[Saved data entries]
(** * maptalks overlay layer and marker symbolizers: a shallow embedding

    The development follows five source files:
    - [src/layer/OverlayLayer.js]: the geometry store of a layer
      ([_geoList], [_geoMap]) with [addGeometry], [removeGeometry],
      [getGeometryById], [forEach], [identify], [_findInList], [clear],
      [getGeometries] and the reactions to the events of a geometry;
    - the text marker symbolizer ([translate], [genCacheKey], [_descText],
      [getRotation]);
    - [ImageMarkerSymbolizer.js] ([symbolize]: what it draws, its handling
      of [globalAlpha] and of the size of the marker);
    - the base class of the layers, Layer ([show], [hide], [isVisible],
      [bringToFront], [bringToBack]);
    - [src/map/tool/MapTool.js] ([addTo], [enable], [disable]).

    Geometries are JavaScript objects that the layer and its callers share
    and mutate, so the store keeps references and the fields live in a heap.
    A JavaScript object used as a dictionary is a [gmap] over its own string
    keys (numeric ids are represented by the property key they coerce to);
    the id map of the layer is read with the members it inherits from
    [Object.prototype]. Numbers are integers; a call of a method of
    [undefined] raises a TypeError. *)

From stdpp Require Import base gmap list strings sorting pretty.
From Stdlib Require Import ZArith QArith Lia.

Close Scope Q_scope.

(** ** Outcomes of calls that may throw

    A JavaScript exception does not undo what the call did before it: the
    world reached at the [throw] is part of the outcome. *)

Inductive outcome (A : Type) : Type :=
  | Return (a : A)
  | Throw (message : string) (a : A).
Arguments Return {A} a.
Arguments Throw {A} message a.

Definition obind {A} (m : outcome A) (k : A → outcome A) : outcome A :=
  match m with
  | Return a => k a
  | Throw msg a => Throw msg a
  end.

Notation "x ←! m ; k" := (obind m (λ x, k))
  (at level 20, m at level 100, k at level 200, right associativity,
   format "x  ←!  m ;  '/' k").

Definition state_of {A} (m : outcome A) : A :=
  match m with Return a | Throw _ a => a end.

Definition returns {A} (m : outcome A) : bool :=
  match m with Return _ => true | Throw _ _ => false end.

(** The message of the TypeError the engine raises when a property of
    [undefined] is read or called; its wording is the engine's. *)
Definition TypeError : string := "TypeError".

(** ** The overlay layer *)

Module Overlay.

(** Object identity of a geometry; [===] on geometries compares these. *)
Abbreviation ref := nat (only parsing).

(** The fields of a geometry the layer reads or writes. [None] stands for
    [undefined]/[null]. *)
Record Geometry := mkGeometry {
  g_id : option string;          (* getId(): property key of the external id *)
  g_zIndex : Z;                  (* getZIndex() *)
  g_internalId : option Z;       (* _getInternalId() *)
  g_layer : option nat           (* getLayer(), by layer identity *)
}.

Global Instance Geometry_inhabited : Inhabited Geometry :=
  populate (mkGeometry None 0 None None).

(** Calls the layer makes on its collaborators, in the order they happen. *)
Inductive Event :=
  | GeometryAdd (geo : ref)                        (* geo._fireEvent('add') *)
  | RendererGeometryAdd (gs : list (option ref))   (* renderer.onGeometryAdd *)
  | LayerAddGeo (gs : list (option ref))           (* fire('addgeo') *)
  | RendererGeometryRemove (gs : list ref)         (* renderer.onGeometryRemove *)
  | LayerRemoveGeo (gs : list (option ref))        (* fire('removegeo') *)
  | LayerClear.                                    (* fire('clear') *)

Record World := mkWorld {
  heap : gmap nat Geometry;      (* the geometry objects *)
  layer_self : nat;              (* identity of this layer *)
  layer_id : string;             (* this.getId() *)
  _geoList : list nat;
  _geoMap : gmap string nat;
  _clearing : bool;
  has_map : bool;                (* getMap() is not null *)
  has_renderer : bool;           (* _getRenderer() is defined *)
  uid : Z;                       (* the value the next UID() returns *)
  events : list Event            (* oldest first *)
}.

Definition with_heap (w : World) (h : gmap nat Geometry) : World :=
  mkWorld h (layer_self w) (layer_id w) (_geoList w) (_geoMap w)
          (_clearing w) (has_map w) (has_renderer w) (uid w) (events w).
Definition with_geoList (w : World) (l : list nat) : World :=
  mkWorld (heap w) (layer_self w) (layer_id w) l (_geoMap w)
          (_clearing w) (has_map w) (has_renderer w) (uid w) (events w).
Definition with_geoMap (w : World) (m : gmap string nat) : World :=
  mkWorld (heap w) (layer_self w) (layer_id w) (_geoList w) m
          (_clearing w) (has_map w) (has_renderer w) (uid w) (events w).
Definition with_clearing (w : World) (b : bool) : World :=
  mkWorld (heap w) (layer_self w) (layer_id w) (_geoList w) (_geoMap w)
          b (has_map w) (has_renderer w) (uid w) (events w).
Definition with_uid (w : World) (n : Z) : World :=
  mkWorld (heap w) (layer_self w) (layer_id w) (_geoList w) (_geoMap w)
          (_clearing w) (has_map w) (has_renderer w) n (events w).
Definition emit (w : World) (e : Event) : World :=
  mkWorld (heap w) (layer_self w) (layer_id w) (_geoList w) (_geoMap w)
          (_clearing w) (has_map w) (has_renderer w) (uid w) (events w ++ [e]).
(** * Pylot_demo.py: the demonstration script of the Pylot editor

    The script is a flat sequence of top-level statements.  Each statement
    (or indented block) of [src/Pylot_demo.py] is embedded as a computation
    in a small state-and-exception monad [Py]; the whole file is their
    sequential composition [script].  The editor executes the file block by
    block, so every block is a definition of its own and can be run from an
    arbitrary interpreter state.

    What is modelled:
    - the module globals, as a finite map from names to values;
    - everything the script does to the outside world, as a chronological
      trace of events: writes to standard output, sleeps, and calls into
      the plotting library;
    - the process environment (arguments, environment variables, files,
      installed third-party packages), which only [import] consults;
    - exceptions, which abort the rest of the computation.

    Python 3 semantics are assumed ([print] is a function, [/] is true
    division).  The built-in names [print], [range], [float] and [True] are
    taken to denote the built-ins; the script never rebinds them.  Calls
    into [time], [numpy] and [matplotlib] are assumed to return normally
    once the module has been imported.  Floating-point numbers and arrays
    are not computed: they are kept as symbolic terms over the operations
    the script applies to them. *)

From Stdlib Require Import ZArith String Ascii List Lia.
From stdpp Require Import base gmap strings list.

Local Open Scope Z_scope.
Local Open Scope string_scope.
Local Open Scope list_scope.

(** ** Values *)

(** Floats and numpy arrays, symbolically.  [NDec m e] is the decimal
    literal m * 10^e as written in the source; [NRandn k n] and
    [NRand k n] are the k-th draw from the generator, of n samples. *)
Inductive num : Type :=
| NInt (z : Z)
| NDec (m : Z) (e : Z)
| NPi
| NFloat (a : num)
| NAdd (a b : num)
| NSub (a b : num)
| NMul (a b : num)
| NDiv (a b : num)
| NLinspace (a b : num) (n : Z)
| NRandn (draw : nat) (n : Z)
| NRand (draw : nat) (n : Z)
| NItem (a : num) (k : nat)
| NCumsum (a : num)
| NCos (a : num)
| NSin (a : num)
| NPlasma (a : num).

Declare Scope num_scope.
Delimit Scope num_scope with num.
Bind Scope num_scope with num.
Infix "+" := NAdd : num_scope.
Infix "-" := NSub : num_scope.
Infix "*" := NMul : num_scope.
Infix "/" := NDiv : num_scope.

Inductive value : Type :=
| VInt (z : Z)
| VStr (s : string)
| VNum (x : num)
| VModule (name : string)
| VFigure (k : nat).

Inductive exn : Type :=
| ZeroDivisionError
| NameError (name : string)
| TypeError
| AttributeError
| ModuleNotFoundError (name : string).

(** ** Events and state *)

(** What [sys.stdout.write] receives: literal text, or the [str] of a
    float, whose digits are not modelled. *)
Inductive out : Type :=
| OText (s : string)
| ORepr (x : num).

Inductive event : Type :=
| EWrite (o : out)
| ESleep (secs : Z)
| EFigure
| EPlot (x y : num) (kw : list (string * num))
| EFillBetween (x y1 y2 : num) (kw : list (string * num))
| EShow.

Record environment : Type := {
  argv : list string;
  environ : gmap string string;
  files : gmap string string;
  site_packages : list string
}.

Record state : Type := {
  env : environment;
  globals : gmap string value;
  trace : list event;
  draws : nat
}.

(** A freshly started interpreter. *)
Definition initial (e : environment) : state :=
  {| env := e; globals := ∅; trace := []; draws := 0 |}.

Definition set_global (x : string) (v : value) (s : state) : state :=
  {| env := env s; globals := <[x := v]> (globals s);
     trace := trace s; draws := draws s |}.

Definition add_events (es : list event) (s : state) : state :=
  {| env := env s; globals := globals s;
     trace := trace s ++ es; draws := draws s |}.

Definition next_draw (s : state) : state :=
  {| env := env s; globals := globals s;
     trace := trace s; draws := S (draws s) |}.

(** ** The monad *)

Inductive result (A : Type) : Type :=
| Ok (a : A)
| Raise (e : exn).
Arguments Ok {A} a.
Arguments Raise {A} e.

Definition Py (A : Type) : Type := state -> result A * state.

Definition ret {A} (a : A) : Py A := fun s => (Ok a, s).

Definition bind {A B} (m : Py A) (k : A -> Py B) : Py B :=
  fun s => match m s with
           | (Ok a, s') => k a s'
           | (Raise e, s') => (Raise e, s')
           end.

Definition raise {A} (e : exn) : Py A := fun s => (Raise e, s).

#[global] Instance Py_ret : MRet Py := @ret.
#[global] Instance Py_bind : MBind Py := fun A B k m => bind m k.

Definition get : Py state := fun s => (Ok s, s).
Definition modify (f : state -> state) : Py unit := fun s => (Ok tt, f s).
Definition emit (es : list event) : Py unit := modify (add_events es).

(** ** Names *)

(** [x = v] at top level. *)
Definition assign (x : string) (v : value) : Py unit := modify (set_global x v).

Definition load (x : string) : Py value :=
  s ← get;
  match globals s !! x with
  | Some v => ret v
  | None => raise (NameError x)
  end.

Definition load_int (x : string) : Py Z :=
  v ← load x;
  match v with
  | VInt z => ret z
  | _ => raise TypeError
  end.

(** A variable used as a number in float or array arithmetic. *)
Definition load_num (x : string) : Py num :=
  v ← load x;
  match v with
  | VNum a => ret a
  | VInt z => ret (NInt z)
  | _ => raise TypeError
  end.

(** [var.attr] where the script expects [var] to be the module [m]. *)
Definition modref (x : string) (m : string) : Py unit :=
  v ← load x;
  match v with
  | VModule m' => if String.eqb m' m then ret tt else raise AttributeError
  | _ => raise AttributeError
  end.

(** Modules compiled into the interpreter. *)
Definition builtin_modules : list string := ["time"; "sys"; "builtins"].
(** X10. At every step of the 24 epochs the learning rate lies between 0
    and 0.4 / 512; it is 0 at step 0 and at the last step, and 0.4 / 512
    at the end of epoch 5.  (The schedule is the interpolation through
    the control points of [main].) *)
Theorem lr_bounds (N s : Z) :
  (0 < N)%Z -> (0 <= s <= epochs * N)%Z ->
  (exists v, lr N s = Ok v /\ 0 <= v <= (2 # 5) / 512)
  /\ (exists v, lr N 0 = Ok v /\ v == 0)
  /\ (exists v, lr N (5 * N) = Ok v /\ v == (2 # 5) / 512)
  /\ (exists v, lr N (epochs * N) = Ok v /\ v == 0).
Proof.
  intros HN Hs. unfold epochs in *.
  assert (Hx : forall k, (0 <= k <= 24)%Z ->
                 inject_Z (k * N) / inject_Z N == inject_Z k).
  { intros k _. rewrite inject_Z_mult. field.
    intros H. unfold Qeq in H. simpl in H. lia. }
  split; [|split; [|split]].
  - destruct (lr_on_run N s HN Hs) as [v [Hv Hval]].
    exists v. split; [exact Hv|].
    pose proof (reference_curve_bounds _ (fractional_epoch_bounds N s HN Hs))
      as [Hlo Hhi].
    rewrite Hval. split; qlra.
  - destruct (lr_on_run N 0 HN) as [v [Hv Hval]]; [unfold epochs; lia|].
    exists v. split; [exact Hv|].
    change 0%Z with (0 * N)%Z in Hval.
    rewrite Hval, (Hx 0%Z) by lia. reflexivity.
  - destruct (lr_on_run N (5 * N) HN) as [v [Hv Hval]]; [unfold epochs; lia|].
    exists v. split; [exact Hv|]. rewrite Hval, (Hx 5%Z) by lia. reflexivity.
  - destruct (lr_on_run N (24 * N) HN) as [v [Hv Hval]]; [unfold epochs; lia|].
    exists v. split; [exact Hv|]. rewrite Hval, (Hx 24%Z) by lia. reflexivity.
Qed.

→ Required work:
Copy every line of the entries above in which "objects" occurs.

→ Solution to this problem:
    Geometries are JavaScript objects that the layer and its callers share
  heap : gmap nat Geometry;      (* the geometry objects *)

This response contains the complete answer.